ACTIVITY: Starting with the line that contains "ceil_div (Z.of_nat (String.length" and stopping after the line that contains "ltac:(reflexivity) ltac:(discriminate)", return each line below exactly as written, with no others.

----------

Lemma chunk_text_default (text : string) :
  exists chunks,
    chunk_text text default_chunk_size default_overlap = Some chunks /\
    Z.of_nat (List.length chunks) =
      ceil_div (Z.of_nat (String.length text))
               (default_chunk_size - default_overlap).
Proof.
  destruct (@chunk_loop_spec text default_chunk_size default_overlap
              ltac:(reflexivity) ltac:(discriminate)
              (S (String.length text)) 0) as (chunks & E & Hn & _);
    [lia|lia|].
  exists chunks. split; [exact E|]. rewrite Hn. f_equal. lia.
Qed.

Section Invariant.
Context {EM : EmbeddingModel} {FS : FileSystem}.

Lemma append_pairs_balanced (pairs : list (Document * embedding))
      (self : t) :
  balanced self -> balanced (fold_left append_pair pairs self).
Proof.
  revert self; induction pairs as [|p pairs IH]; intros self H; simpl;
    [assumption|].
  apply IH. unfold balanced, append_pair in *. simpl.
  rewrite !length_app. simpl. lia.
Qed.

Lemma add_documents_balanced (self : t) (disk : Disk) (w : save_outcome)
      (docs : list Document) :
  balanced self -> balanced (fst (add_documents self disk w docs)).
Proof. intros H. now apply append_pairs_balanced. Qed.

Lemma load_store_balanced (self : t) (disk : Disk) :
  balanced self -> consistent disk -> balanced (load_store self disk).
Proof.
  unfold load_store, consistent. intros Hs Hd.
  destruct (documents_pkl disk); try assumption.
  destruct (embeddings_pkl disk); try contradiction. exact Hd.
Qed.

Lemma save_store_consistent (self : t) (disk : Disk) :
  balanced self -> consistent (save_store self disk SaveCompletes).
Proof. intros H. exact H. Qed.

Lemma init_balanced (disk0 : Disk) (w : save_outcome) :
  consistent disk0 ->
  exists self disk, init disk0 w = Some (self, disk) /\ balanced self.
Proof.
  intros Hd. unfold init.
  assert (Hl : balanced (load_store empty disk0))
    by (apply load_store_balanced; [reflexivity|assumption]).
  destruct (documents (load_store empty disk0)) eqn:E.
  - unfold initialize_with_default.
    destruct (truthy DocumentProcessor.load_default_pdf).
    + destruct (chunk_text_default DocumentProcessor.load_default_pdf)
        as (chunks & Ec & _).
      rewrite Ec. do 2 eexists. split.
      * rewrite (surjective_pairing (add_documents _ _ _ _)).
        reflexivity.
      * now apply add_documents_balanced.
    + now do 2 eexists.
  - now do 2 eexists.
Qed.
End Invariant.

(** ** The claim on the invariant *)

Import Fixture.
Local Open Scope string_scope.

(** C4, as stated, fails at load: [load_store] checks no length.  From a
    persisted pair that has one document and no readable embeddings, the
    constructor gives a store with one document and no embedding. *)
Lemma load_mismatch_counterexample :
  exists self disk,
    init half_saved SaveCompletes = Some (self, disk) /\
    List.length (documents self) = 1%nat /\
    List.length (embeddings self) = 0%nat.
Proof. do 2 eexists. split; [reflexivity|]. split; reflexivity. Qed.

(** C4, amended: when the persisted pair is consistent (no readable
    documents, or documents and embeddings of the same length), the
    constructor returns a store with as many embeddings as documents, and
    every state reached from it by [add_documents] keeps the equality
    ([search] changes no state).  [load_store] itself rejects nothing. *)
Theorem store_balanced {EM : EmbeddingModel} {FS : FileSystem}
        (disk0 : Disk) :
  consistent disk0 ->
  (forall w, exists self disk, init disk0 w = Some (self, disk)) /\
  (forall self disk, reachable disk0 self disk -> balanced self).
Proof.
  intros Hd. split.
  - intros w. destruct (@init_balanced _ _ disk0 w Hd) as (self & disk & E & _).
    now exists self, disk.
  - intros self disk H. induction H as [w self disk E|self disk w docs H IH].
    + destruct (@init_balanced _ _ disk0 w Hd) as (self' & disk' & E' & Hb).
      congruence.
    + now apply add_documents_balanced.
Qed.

----------

WRITTEN REPLY:
      ceil_div (Z.of_nat (String.length text))
               (default_chunk_size - default_overlap).
Proof.
  destruct (@chunk_loop_spec text default_chunk_size default_overlap
              ltac:(reflexivity) ltac:(discriminate)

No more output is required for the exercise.